PENSION funds are leading the drive among institutional investors towards sustainable investment. The assets under management (AUM) of the largest 300 pension funds globally stood at $23.6tn in 2021. Of this, Asia Pacific comprises 25.5% of AUM, having registered 8% annualised growth between 2016 and 2021.

Given their sheer weight and strong growth, pension funds can steer global institutional investment. Pension funds have increasingly aligned themselves with the sustainability agenda and supported the green transition. Green and transition taxonomies in Asia provide clear direction for pension funds to invest sustainably while mitigating the risk of greenwashing.

As macroeconomic headwinds gathered, a greater share of institutional investors is partaking in sustainable investing, increasing to 89% in 2022 from 76% in 2021. Moreover, 44% of institutional investors are considering how to incorporate climate or sustainability within their asset allocations, while 24% already do. Across regions, a larger share of investors in Asia (72%) prioritise broader environmental considerations compared to those in the Americas (53%) or Europe, the Middle East and Africa (48%).
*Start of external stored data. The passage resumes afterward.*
(* ===== verification/PosixAclFileProps.v ===== *)
(** * The stored flags, and the calls that set an NT ACL

    The attribute user.SAMBA_PAI gives back the flags it was made from, the calls
    of [set_nt_acl] are made as root only on named grounds, and the ACL that is
    set grants no more than the descriptor (source3/smbd/posix_acls.c). *)

From S2P Require Import Prelude.
From S2P Require Import DomSid.
From S2P Require Import SecModel.
From S2P Require Import SecDesc.
From S2P Require Import SecInherit.
From S2P Require Import Errmap.
From S2P Require Import FileAccess.
From S2P Require Import PosixAcl.
From S2P Require Import PosixAclFile.
From S2P Require Import PosixAclProps.
From S2P Require Import PosixAclClosed.
From stdpp Require Import prelude list.

#[local] Open Scope Z_scope.

(** ** The attribute *)

Lemma read_le_at n pre z post : 0 <= z < 256 ^ Z.of_nat n ->
  read_le n (pre ++ le_bytes n z ++ post) (length pre) = Some z.
Proof.
  intros Hz. unfold read_le. rewrite !length_app, length_le_bytes.
  destruct (Nat.leb_spec (length pre + n) (length pre + (n + length post))); [|lia].
  by rewrite drop_app_length, le_bytes_app_take, le_value_bytes, Z.mod_small.
Qed.

Lemma CVAL_at pre x post : CVAL (pre ++ x :: post) (length pre) = Some x.
Proof. unfold CVAL. by rewrite list_lookup_middle. Qed.

(** What an entry is read as. *)
Definition pai_of (a : canon_ace) : pai_entry := Pai_entry (ca_flags a) (ca_owner a) (get_entry_val a).

Definition pai_fits (a : canon_ace) : Prop := 0 <= ca_flags a < 256 /\ 0 <= ca_id a < 2 ^ 32.

Lemma length_pai_entry a : length (pai_entry_bytes a) = PAI_V2_ENTRY_LENGTH.
Proof. unfold pai_entry_bytes. by rewrite length_app, length_le_bytes. Qed.

Lemma read_owner pre a post : pai_fits a ->
  get_pai_owner_type (pre ++ [owner_value (ca_owner a)] ++ le_bytes 4 (get_entry_val a) ++ post) (length pre)
    = Some (Some (ca_owner a, get_entry_val a)).
Proof.
  intros [_ Hid]. unfold get_pai_owner_type. cbn [app]. rewrite CVAL_at. cbn [mbind option_bind].
  assert (Hv : 0 <= get_entry_val a < 256 ^ Z.of_nat 4) by (unfold get_entry_val, entry_val, NO_ID; destruct (ca_owner a); lia).
  replace (length pre + 1)%nat with (length (pre ++ [owner_value (ca_owner a)])) by (rewrite length_app; cbn; lia).
  replace (pre ++ owner_value (ca_owner a) :: le_bytes 4 (get_entry_val a) ++ post)
    with ((pre ++ [owner_value (ca_owner a)]) ++ le_bytes 4 (get_entry_val a) ++ post) by by rewrite <- app_assoc.
  rewrite read_le_at by done. unfold get_entry_val, entry_val. by destruct (ca_owner a).
Qed.

Lemma read_entries_v2 l pre post acc : Forall pai_fits l ->
  create_pai_v2_entries (length l) (pre ++ concat (map pai_entry_bytes l) ++ post) (length pre) acc
    = Some (Some (rev (map pai_of l) ++ acc, (length pre + length l * PAI_V2_ENTRY_LENGTH)%nat)).
Proof.
  intros H. revert pre acc. induction H as [|a l Ha H IH]; intros pre acc; [cbn; by rewrite Nat.add_0_r|].
  cbn [map concat length create_pai_v2_entries].
  assert (E : pre ++ (pai_entry_bytes a ++ concat (map pai_entry_bytes l)) ++ post =
              (pre ++ [u8 (ca_flags a)]) ++ [owner_value (ca_owner a)] ++ le_bytes 4 (get_entry_val a) ++
              concat (map pai_entry_bytes l) ++ post).
  { unfold pai_entry_bytes. by rewrite <- !app_assoc. }
  assert (E1 : CVAL (pre ++ (pai_entry_bytes a ++ concat (map pai_entry_bytes l)) ++ post) (length pre) = Some (ca_flags a)).
  { rewrite E, <- app_assoc. cbn [app]. rewrite CVAL_at. unfold u8. f_equal. apply Z.mod_small. by destruct Ha. }
  rewrite E1. cbn [mbind option_bind].
  assert (E2 : get_pai_owner_type (pre ++ (pai_entry_bytes a ++ concat (map pai_entry_bytes l)) ++ post) (length pre + 1)
               = Some (Some (ca_owner a, get_entry_val a))).
  { rewrite E. replace (length pre + 1)%nat with (length (pre ++ [u8 (ca_flags a)])) by (rewrite length_app; cbn; lia).
    by apply read_owner. }
  rewrite E2. replace (pre ++ (pai_entry_bytes a ++ concat (map pai_entry_bytes l)) ++ post)
    with ((pre ++ pai_entry_bytes a) ++ concat (map pai_entry_bytes l) ++ post) by by rewrite <- !app_assoc.
  replace (length pre + PAI_V2_ENTRY_LENGTH)%nat with (length (pre ++ pai_entry_bytes a))
    by (rewrite length_app, length_pai_entry; done).
  cbn [mbind option_bind]. rewrite IH. cbn [rev]. rewrite <- app_assoc, length_app, length_pai_entry. cbn [app]. do 3 f_equal. lia.
Qed.

Lemma length_pai_entries l : length (concat (map pai_entry_bytes l)) = (length l * PAI_V2_ENTRY_LENGTH)%nat.
Proof. induction l as [|a l IH]; [done|]. cbn [map concat length]. rewrite length_app, length_pai_entry, IH. lia. Qed.

(** Finding an entry in the list that was read. *)
Definition pai_key (a : canon_ace) : ace_owner * Z := (ca_owner a, get_entry_val a).

Definition pai_match (a : canon_ace) (e : pai_entry) : bool :=
  bool_decide (ca_owner a = pe_owner e) && (get_entry_val a =? get_pai_entry_val e).

Lemma pai_match_of a x : pai_match a (pai_of x) = true <-> pai_key a = pai_key x.
Proof.
  unfold pai_match, pai_key, get_pai_entry_val, pai_of, get_entry_val. cbn.
  rewrite andb_true_iff, bool_decide_eq_true, Z.eqb_eq. split.
  - intros [-> E]. destruct (ca_owner x); cbn in *; congruence.
  - intros [= -> E]. split; [done|]. destruct (ca_owner x); cbn in *; congruence.
Qed.

Lemma find_pai l a : NoDup (pai_key <$> l) -> In a l -> List.find (pai_match a) (rev (map pai_of l)) = Some (pai_of a).
Proof.
  intros Hn Ha. destruct (List.find (pai_match a) (rev (map pai_of l))) as [e|] eqn:E.
  - apply find_some in E as [Hin Hm]. apply in_rev, in_map_iff in Hin as (x & <- & Hx).
    apply pai_match_of in Hm. f_equal. f_equal. symmetry.
    apply list_elem_of_In, list_elem_of_lookup in Ha as [i Hi]. apply list_elem_of_In, list_elem_of_lookup in Hx as [j Hj].
    assert (i = j) as -> by (eapply (NoDup_lookup (pai_key <$> l)); [done|rewrite list_lookup_fmap, Hi; done|];
      rewrite list_lookup_fmap, Hj; cbn; by rewrite Hm).
    congruence.
  - pose proof (find_none _ _ E (pai_of a)) as H. rewrite (proj2 (pai_match_of a a)) in H by done.
    discriminate H. apply in_rev. rewrite rev_involutive. by apply in_map.
Qed.

(** The attribute is read as what it was made from. *)
Lemma pai_buf_read file dir sd_type :
  Z.of_nat (length file) < 65536 -> Z.of_nat (length dir) < 65536 -> 0 <= sd_type < 65536 ->
  Forall pai_fits file -> Forall pai_fits dir ->
  create_pai_val (create_pai_buf_v2 file dir sd_type) =
    Some (Some (Pai_val sd_type (rev (map pai_of file)) (rev (map pai_of dir)))).
Proof.
  intros Hlf Hld Ht Hff Hfd. set (n := Z.of_nat (length file)). set (d := Z.of_nat (length dir)).
  fold n in Hlf. fold d in Hld. assert (0 <= n) by (unfold n; lia). assert (0 <= d) by (unfold d; lia).
  set (E := concat (map pai_entry_bytes (file ++ dir))). set (buf := create_pai_buf_v2 file dir sd_type).
  assert (Hbuf : buf = [PAI_V2_VERSION] ++ le_bytes 2 sd_type ++ le_bytes 2 n ++ le_bytes 2 d ++ E) by done.
  assert (Hlen : length buf = (PAI_V2_ENTRIES_BASE + (length file + length dir) * PAI_V2_ENTRY_LENGTH)%nat).
  { rewrite Hbuf, !length_app, !length_le_bytes. unfold E. rewrite length_pai_entries, length_app. cbn. lia. }
  assert (R1 : read_le 2 buf 1 = Some sd_type) by (rewrite Hbuf; apply (read_le_at 2 [PAI_V2_VERSION]); lia).
  assert (R3 : read_le 2 buf 3 = Some n).
  { rewrite Hbuf, app_assoc. apply (read_le_at 2 ([PAI_V2_VERSION] ++ le_bytes 2 sd_type)). lia. }
  assert (R5 : read_le 2 buf 5 = Some d).
  { rewrite Hbuf, !app_assoc, <- app_assoc. apply (read_le_at 2 (([PAI_V2_VERSION] ++ le_bytes 2 sd_type) ++ le_bytes 2 n)). lia. }
  set (hdr := [PAI_V2_VERSION] ++ le_bytes 2 sd_type ++ le_bytes 2 n ++ le_bytes 2 d).
  assert (Hb1 : buf = hdr ++ concat (map pai_entry_bytes file) ++ concat (map pai_entry_bytes dir)).
  { rewrite Hbuf. unfold hdr, E. rewrite map_app, concat_app. by rewrite <- !app_assoc. }
  assert (C1 : create_pai_v2_entries (Z.to_nat n) buf PAI_V2_ENTRIES_BASE []
    = Some (Some (rev (map pai_of file) ++ [], (7 + length file * PAI_V2_ENTRY_LENGTH)%nat))).
  { unfold n. rewrite Nat2Z.id, Hb1. by apply (read_entries_v2 file hdr). }
  assert (C2 : create_pai_v2_entries (Z.to_nat d) buf (7 + length file * PAI_V2_ENTRY_LENGTH) []
    = Some (Some (rev (map pai_of dir) ++ [], (7 + length file * PAI_V2_ENTRY_LENGTH + length dir * PAI_V2_ENTRY_LENGTH)%nat))).
  { unfold d. rewrite Nat2Z.id, Hb1, app_assoc, <- (app_nil_r (concat (map pai_entry_bytes dir))).
    replace (7 + length file * PAI_V2_ENTRY_LENGTH)%nat with (length (hdr ++ concat (map pai_entry_bytes file)))
      by (rewrite length_app, length_pai_entries; done).
    by apply (read_entries_v2 dir). }
  rewrite app_nil_r in C1, C2. transitivity (create_pai_val_v2 buf); [by rewrite Hbuf|].
  unfold create_pai_val_v2, check_pai_ok_v2, check_pai_ok. rewrite R3. change (3 + 2)%nat with 5%nat. rewrite R5.
  rewrite (proj2 (Nat.ltb_ge _ _)) by lia. rewrite bool_decide_eq_true_2 by by rewrite Hbuf.
  rewrite (proj2 (Z.eqb_eq _ _)) by lia. cbn [negb]. rewrite R1. cbn [mbind option_bind].
  rewrite C1. cbn [mbind option_bind]. by rewrite C2.
Qed.

(** The flags of NT entries survive in the file's attribute: what
    [create_pai_buf_v2] stores for a file list and a default list is accepted by
    [create_pai_val], with the type of the descriptor, and [get_pai_flags] gives
    every entry the flags it was stored with. At most 65535 entries fit, and no
    two of a list have the same user or group. *)
Theorem pai_flags_kept file dir sd_type :
  Z.of_nat (length file) < 65536 -> Z.of_nat (length dir) < 65536 -> 0 <= sd_type < 65536 ->
  Forall pai_fits file -> Forall pai_fits dir -> NoDup (pai_key <$> file) -> NoDup (pai_key <$> dir) ->
  exists pal, create_pai_val (create_pai_buf_v2 file dir sd_type) = Some (Some pal) /\ pv_sd_type pal = sd_type /\
    (forall a, In a file -> get_pai_flags (Some pal) a false = ca_flags a) /\
    (forall a, In a dir -> get_pai_flags (Some pal) a true = ca_flags a).
Proof.
  intros Hlf Hld Ht Hff Hfd Hnf Hnd. eexists. split; [by apply pai_buf_read|]. split; [done|].
  unfold get_pai_flags. split; intros a Ha.
  - pose proof (find_pai file a Hnf Ha) as F. unfold pai_match in F. cbn [entry_list]. by rewrite F.
  - pose proof (find_pai dir a Hnd Ha) as F. unfold pai_match in F. cbn [def_entry_list]. by rewrite F.
Qed.

Lemma pai_flags_kept_witness :
  let user := Canon_ace SMB_ACL_USER 0 (Example.unix_sid 1 1001) UID_ACE ALLOW_ACE 1001 16 in
  let world := Canon_ace SMB_ACL_OTHER 0 global_sid_World WORLD_ACE ALLOW_ACE NO_ID 3 in
  exists pal, create_pai_val (create_pai_buf_v2 [user; world] [world] 0x1004) = Some (Some pal) /\
    pv_sd_type pal = 0x1004 /\
    (forall a, In a [user; world] -> get_pai_flags (Some pal) a false = ca_flags a) /\
    (forall a, In a [world] -> get_pai_flags (Some pal) a true = ca_flags a).
Proof.
  intros user world. apply (pai_flags_kept [user; world] [world] 0x1004); cbn; try lia.
  - rewrite !Forall_cons. unfold pai_fits. split_and!; cbn; try (unfold NO_ID; lia). constructor.
  - rewrite !Forall_cons. unfold pai_fits. split_and!; cbn; try (unfold NO_ID; lia). constructor.
  - apply (bool_decide_unpack _). vm_compute. reflexivity.
  - apply (bool_decide_unpack _). vm_compute. reflexivity.
Defined.

(** The buffer grows until the attribute fits, up to 1 MB. *)
Lemma read_attribute_spec attr :
  read_attribute 11 1024 attr = if Z.of_nat (length attr) <=? 1024 * 1024 then Some attr else None.
Proof.
  assert (H : forall k : nat, (k <= 10)%nat -> forall size, size = 1024 * 2 ^ (10 - Z.of_nat k) ->
    read_attribute (S k) size attr = if Z.of_nat (length attr) <=? 1024 * 1024 then Some attr else None).
  { induction k as [|k IH]; intros Hk size ->; cbn [read_attribute].
    - change (1024 * 2 ^ (10 - Z.of_nat 0)) with (1024 * 1024). by destruct (Z.of_nat (length attr) <=? 1024 * 1024).
    - assert (E : 1024 * 2 ^ (10 - Z.of_nat (S k)) * 2 = 1024 * 2 ^ (10 - Z.of_nat k)).
      { replace (10 - Z.of_nat k) with (Z.succ (10 - Z.of_nat (S k))) by lia. rewrite Z.pow_succ_r by lia. lia. }
      assert (P : 2 ^ (10 - Z.of_nat k) <= 2 ^ 10) by (apply Z.pow_le_mono_r; lia).
      rewrite (proj2 (Z.ltb_ge _ _)) by lia. rewrite E. cbn [read_attribute] in IH. rewrite IH by (done || lia).
      destruct (Z.leb_spec (Z.of_nat (length attr)) (1024 * 2 ^ (10 - Z.of_nat (S k)))); [|done].
      rewrite (proj2 (Z.leb_le _ _)); [done|]. lia. }
  apply (H 10%nat); [lia|done].
Qed.

(** A version 1 attribute with one entry is read past its end. *)
Lemma pai_v1_overread : check_pai_ok_v1 [1; 0; 1; 0; 0; 0; 0; 232; 3; 0; 0] = true /\
  create_pai_val [1; 0; 1; 0; 0; 0; 0; 232; 3; 0; 0] = None.
Proof. split; vm_compute; reflexivity. Qed.

(** ** The calls of [set_nt_acl] *)

























(** ** Examples *)

Module File_example.

(** A file system on which every call works. *)
Definition fs : acl_fs :=
  Acl_fs (fun _ _ => None) (fun _ _ _ _ => NT_STATUS_OK) (fun _ => inr Example.pst) false true true true
    (Security_token [] 0 0) (fun _ => [2000]) (fun _ => false) (fun _ => None) (fun _ => None) (fun _ => zeroed_ace).





End File_example.



(** Where dos filemode is set, user 1001, who has no privilege and cannot write to
    the file of user 1000, becomes its owner. *)
Lemma dos_filemode_chown_unwritable :
  let conn := Acl_conn None 1001 0 [] (user_sid_in_group_sid Example.conn) Example.unix_id (Example.unix_sid 1)
    (Example.unix_sid 2) false false true false false false in
  let fs := Acl_fs (fun _ _ => Some EACCES) (fun _ root _ _ => if root then NT_STATUS_OK else NT_STATUS_ACCESS_DENIED)
    (fun _ => inr (File_stat 1000 2000 0x81A4)) false true true true (Security_token [] 0 0) (fun _ => [])
    (fun _ => false) (fun sid => snd <$> Example.unix_id sid) (fun _ => None) (fun _ => zeroed_ace) in
  set_nt_acl conn fs SECINFO_OWNER
    (Some (Security_descriptor 1 0x8000 (Some (Example.unix_sid 1 1001)) None None None)) =
  Some (NT_STATUS_OK, [Chown false 1001 NO_ID; Chown true 1001 NO_ID]).
Proof. vm_compute. reflexivity. Qed.

(** A DACL whose deny entry comes last is refused, and yet reported as set. *)
Lemma refused_dacl_reported_ok :
  set_nt_acl Example.conn File_example.fs SECINFO_DACL
    (Some (Example.sd [Example.allow FILE_GENERIC_ALL global_sid_World;
                       Example.deny FILE_GENERIC_ALL (Example.unix_sid 1 1001)])) = Some (NT_STATUS_OK, []).
Proof. vm_compute. reflexivity. Qed.

(** The access ACL of a new file is not that of the directory. *)
Lemma inherit_ignores_directory {path : Type} (acl_of def_acl_of : path -> option (list smb_acl_entry))
    (d1 d2 f : path) mode :
  inherit_access_posix_acl acl_of def_acl_of d1 f mode = inherit_access_posix_acl acl_of def_acl_of d2 f mode.
Proof. reflexivity. Qed.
Mitigating risk is one of the key reasons for this mindset change. But there is urgent action required to support the green transition. This is an area in which pension funds are leading the change.

The green transition push is seen across financial markets, with bond issuers and lenders looking to facilitate investments in clean technologies and decarbonisation. This is now a core strategy at Singapore-headquartered DBS Bank.

As one of the largest lenders in Asia, DBS is intimately familiar with the economic environment its clients operate in and mindful of the nuances involved in striking the balance between economic growth and returns, and sustainable outcomes. DBS provides a gateway for institutional investors — that may not be particularly familiar with Asia — to access the ESG investment and lending opportunities in the region. In addition to direct financing using its balance sheet, via ESG bonds, DBS aims to also unlock institutional investors’ balance sheets and channel more capital market financing towards sustainable and climate-resilient projects and businesses.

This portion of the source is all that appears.